If your time is short

  • The word "Satan" was not flashed on a screen behind The Weeknd during his halftime show performance at Super Bowl LV. 

  • Images depicting such an incident actually show a 2017 concert in Copenhagen.

See the sources for this fact-check

In a solo performance that began in the stands and ended on the field inside Raymond James Stadium, The Weeknd ran through his biggest hits for Super Bowl LV’s halftime show.

Over 14 minutes, the R&B star performed a medley of his top songs before a live audience of 24,700 in Tampa, Fla. and millions of viewers at home.

The event inspired a lot of memes and, as we found, fueled misinformation online, with some social media users falsely claiming The Weeknd used the NFL’s platform for a tribute to Satan.

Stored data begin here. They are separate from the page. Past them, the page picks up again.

(** On a block whose header and footer hold the same tag, [set_alloc] and
    [set_free] set and clear the allocation bit of both tags, keep the
    size, and change no byte outside the two tag words. *)
Theorem set_alloc_and_set_free_flip_both_tags (m : memory) (bp s : Z)
        (a : bool) :
  block_ok m (Blk bp s a) ->
  block_ok (set_alloc m bp) (Blk bp s true)
  /\ block_ok (set_free m bp) (Blk bp s false)
  /\ forall x, ~ (bp - 8 <= x < bp - 4) -> ~ (bp + s - 16 <= x < bp + s - 12) ->
               set_alloc m bp x = m x /\ set_free m bp x = m x.
Proof. exact (set_alloc_free_block m bp s a). Qed.

Lemma set_alloc_and_set_free_flip_both_tags_witness :
  block_ok (set_alloc (mem heap_ABC) 65560) (Blk 65560 24 true)
  /\ block_ok (set_free (mem heap_ABC) 65560) (Blk 65560 24 false)
  /\ forall x, ~ (65560 - 8 <= x < 65560 - 4) ->
               ~ (65560 + 24 - 16 <= x < 65560 + 24 - 12) ->
               set_alloc (mem heap_ABC) 65560 x = mem heap_ABC x
               /\ set_free (mem heap_ABC) 65560 x = mem heap_ABC x.
Proof.
  apply (set_alloc_and_set_free_flip_both_tags (mem heap_ABC) 65560 24 false).
  apply block_okb_sound. vm_compute. reflexivity.
Defined.

(** mm_checkheap never raises its first error flag (block size out of
    alignment): [GET_SIZE] clears the low three bits of the tag, so the
    size it tests is a multiple of 8 whatever the heap holds. *)
Theorem checkheap_never_flags_size_alignment (fuel : nat) (st : state)
        (flags : Z) :
  mm_checkheap fuel st = Ok flags -> Z.testbit flags 0 = false.
Proof. exact (checkheap_bit0 fuel st flags). Qed.

Lemma checkheap_never_flags_size_alignment_witness :
  Z.testbit 0 0 = false.
Proof.
  apply (checkheap_never_flags_size_alignment 100 heap_two_ends 0).
  vm_compute. reflexivity.
Defined.



(** ** mm_init and a failing malloc *)

(** On a region that starts at a non-negative multiple of 8 and has 20
    bytes to hand out, whatever bytes it holds, [mm_init] returns 0 and
    leaves a consistent heap of one block, the prologue, with every free
    list empty, on which mm_checkheap raises no flag; no byte outside the
    20 bytes of prologue and epilogue is written. *)
Theorem mm_init_builds_a_consistent_heap (k : nat) (st : state) :
  mem_brk st mod 8 = 0 -> 0 <= mem_brk st ->
  mem_start_brk st <= mem_brk st -> mem_brk st + 20 <= mem_max_addr st ->
  exists st1,
    mm_init st = (st1, 0)
    /\ heap_listp st1 = mem_brk st + 2 * WSIZE
    /\ mem_brk st1 = mem_brk st + 5 * WSIZE
    /\ consistent st1 [Blk (heap_listp st1) (2 * DSIZE) true]
    /\ free_lists st1 = replicate (Z.to_nat NUM_LISTS) NULL
    /\ mm_checkheap (S (S k)) st1 = Ok 0
    /\ (forall a, a < mem_brk st \/ mem_brk st + 20 <= a ->
                  mem st1 a = mem st a).
Proof.
  intros A P Lo Hi.
  destruct (mm_init_builds st A P Lo Hi)
    as (st1 & E & Hh & He & Hb & Hs & _ & Hf & G0 & G1 & G2 & Fr).
  exists st1. split; [exact E|]. split; [exact Hh|]. split; [exact Hb|].
  split; [exact (mm_init_consistent st st1 A P Lo Hi E)|].
  split; [exact Hf|]. split; [|exact Fr].
  apply checkheap_prologue_only.
  - rewrite Hh. zlia.
  - lia.
  - lia.
  - lia.
  - rewrite Hh. replace (mem_brk st + 8 - 8) with (mem_brk st) by lia. exact G0.
  - rewrite Hh. exact G1.
  - rewrite Hh. replace (mem_brk st + 8 + 8) with (mem_brk st + 16) by lia.
    exact G2.
Qed.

“Satan flashed in the halftime Super Bowl satanic ritual,” said the text in several viral Facebook posts, which shared screenshots of a tweet that has since been deleted. (A similar tweet from the same account remains up; it says, “Satan flashed in the ritual.”)

The Facebook posts were flagged as part of Facebook’s efforts to combat false news and misinformation on its News Feed. (Read more about our partnership with Facebook.) 

The posts rely on a photo that shows the word “Satan” flashed in red lights behind The Weeknd as he performed on stage. The photo is real, but it wasn’t captured during Super Bowl LV.

In reality, the “Satan” incident took place during a 2017 concert The Weeknd gave in Copenhagen, Denmark, as other fact-checkers also reported. Several minutes into his performance of the song “Reminder,” the word flashed briefly on a screen behind him, videos posted to YouTube show.

A 2017 YouTube video highlighting what happened in 2017 also circulated widely on Facebook in the wake of The Weeknd’s Super Bowl performance on Feb. 7.

We can’t say why the word “Satan” was used at the 2017 concert, despite searching for a credible explanation online. But we can say the word did not appear during his Super Bowl halftime show.

False claims about Satan often align with the baseless QAnon conspiracy theory, which holds among other beliefs that the world is run by powerful people who belong to a cabal of Satan-worshipping pedophiles.